Before making important decisions about an ongoing fuzzing campaign, we believe an engineer may want to know: (i) the achieved level of confidence about the program's correctness (residual risk), (ii) the expected increase in confidence about the program's correctness if we invest more time for the current campaign (cost-benefit trade-off), and (iii) the total number of bugs that the fuzzer can find in the limit (effectiveness). The ability to accurately estimate the above quantities through observed data of the fuzzing campaign allows engineers to make required decisions with quantifiable accuracy.

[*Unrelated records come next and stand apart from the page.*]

Lemma deleteFile_only_unlinks_witness :
  let rt := Fixture.runtime None in
  only_unlinked (deletion_targets Fixture.photo_url) Fixture.disk_thumbnail
    (delete (path Fixture.photo)
       (delete Fixture.photo_thumbnail Fixture.disk_thumbnail))
  ∧ Returned true ≠ Pending.
Proof.
  intros rt.
  apply (deleteFile_only_unlinks Fixture.photo_url Fixture.disk_thumbnail).
  vm_compute. reflexivity.
Defined.

Lemma deleteFile_again_witness :
  let rt := Fixture.runtime None in
  let fs' :=
    delete (path Fixture.photo)
      (delete Fixture.photo_thumbnail Fixture.disk_thumbnail) in
  (∀ q, q ∈ deletion_targets Fixture.photo_url → fs' !! q = None) ∧
  UploadService.deleteFile Fixture.photo_url fs' = (Returned false, fs').
Proof.
  intros rt fs'.
  apply (deleteFile_again Fixture.photo_url Fixture.disk_thumbnail fs' true).
  vm_compute. reflexivity.
Defined.

(** ** What processing a file changes *)

Section processing.
Context {rt : Runtime} {tools : MediaTools}.

Import UploadService.

(** The proof [processFile] returns describes what is on disk: the
    uploaded file is there, and the size of the proof is its size. *)
Theorem processFile_size_on_disk (file : UploadedFile) (fs fs' : FS)
    (p : Proof) :
  processFile file fs = (Returned p, fs') →
  ∃ n, fs' !! path file = Some n ∧ size p = node_size n.
Proof.
  unfold processFile. rewrite try_catch_rethrow.
  destruct (startsWith (mimetype file) "image/");
    [|destruct (startsWith (mimetype file) "video/");
      [|destruct (startsWith (mimetype file) "audio/")]].
  - unfold processImage. rewrite try_catch_rethrow.
    unfold bind, sharp, unlinkSync, renameSync, statSync_size, ret.
    repeat case_match; intros; simplify_eq; simpl; eauto.
  - unfold processVideo, in_handler, bind, statSync_size, ret.
    repeat case_match; intros; simplify_eq; simpl; eauto.
  - unfold processAudio. rewrite try_catch_rethrow.
    unfold bind, statSync_size, ret.
    repeat case_match; intros; simplify_eq; simpl; eauto.
  - discriminate.
Qed.


(** A processing that throws never loses the upload: the uploaded file is
    on disk as it was (for an image, provided its thumbnail is not written
    over the file itself). *)
Theorem processFile_failure_keeps_upload (file : UploadedFile) (fs fs' : FS)
    (e : JsError) :
  processFile file fs = (Thrown e, fs') →
  path_join [__dirname; "../uploads/thumbnails";
             "thumb_" +:+ basename (path file)] ≠ path file →
  fs' !! path file = fs !! path file.
Proof.
  unfold processFile. rewrite try_catch_rethrow. intros Hr Hthumb.
  pose proof (append_tmp_differs (path file)) as Htmp.
  revert Hr.
  destruct (startsWith (mimetype file) "image/");
    [|destruct (startsWith (mimetype file) "video/");
      [|destruct (startsWith (mimetype file) "audio/")]].
  - unfold processImage. rewrite try_catch_rethrow.
    unfold bind, sharp, unlinkSync, renameSync, statSync_size, ret.
    repeat case_match; intros; simplify_eq;
      rewrite ?lookup_insert_ne by done;
      first [done | congruence | by simplify_map_eq].
  - unfold processVideo, in_handler, bind, statSync_size, ret.
    repeat case_match; intros; simplify_eq; congruence.
  - unfold processAudio. rewrite try_catch_rethrow.
    unfold bind, statSync_size, ret.
    repeat case_match; intros; simplify_eq; congruence.
  - intros [= <- <-]. reflexivity.
Qed.

End processing.

Lemma processFile_size_on_disk_witness :
  let rt := Fixture.runtime None in
  let tools := Fixture.tools_ok in
  ∃ n, snd (UploadService.processFile Fixture.photo Fixture.disk0)
         !! path Fixture.photo = Some n
       ∧ size Fixture.photo_proof = node_size n.
Proof.
  intros rt tools.
  apply (processFile_size_on_disk Fixture.photo Fixture.disk0).
  vm_compute. reflexivity.
Defined.


Lemma processFile_failure_keeps_upload_witness :
  let rt := Fixture.runtime None in
  let tools := tools_optimize_fails in
  snd (UploadService.processFile Fixture.photo Fixture.disk0)
    !! path Fixture.photo
  = Fixture.disk0 !! path Fixture.photo.
Proof.
  intros rt tools.
  apply (processFile_failure_keeps_upload Fixture.photo Fixture.disk0 _
           (mkError "Input file contains unsupported image format")).
  - vm_compute. reflexivity.
  - vm_compute. discriminate.
Defined.

(** ** From upload to deletion *)

Section round_trip.
Context {rt : Runtime} {tools : MediaTools}.

Import UploadService.

Lemma processImage_state (file : UploadedFile) (fs : FS)
    (tsz osz sz0 : float) :
  let thumbnailPath :=
    path_join [__dirname; "../uploads/thumbnails";
               "thumb_" +:+ basename (path file)] in
  fs !! path file = Some (File sz0) →
  image_encodings_succeed file fs tsz osz →
  thumbnailPath ≠ path file →
  processImage file fs =
    (Returned {| type := "photo";
                 url := "/uploads/photos/" +:+ basename (path file);
                 thumbnail :=
                   Some ("/uploads/thumbnails/thumb_"
                           +:+ basename (path file));
                 size := osz |},
     <[path file := File osz]>
       (delete (path file +:+ ".tmp")
          (delete (path file)
             (<[path file +:+ ".tmp" := File osz]>
                (<[thumbnailPath := File tsz]> fs))))).
Proof.
  intros thumbnailPath Hfile [Hthumb Hopt] Hne. cbv zeta in Hthumb, Hopt.
  fold thumbnailPath in Hthumb, Hopt.
  unfold processImage. rewrite try_catch_rethrow. fold thumbnailPath.
  pose proof (append_tmp_differs (path file)) as Htmp.
  unfold bind, sharp. rewrite Hthumb, Hopt.
  unfold unlinkSync.
  rewrite lookup_insert_ne, lookup_insert_ne, Hfile by done.
  unfold renameSync.
  rewrite lookup_delete_ne, lookup_insert_eq, lookup_delete_eq by done.
  unfold statSync_size. rewrite lookup_insert_eq. reflexivity.
Qed.

Lemma thumb_name_differs (b : string) :
  "thumb_" +:+ b ≠ b ∧ "thumb_" +:+ b ≠ b +:+ ".tmp".
Proof.
  split; intros Heq; apply (f_equal String.length) in Heq;
    rewrite ?length_app_string in Heq; simpl in Heq; lia.
Qed.

Lemma plain_thumb_name (b : string) :
  has_slash b = false → plain_name ("thumb_" +:+ b).
Proof.
  intros Hb. split_and!; try discriminate.
  rewrite has_slash_app, Hb. reflexivity.
Qed.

Currently, there are popular data-driven approaches to provide such quantitative guidance on decision making for white-and blackbox fuzzing campaigns. However, none of these prevailing techniques can guarantee unbiased estimation of residual risk, cost-benefit trade-off, or effectiveness for greybox fuzzing - the most popular automated software vulnerability discovery technique to date. Greybox fuzzers introduce an adaptive bias to existing estimators that needs to be corrected during the quantitative analysis to make accurate decisions about the campaign. In this thesis, our primary objective is to develop a rich statistical framework that supports quantitative decision-making for greybox fuzzing campaigns. We leverage this framework to introduce appropriate bias correction strategies to existing estimators and propose novel estimators that account for adaptive bias in greybox fuzzing.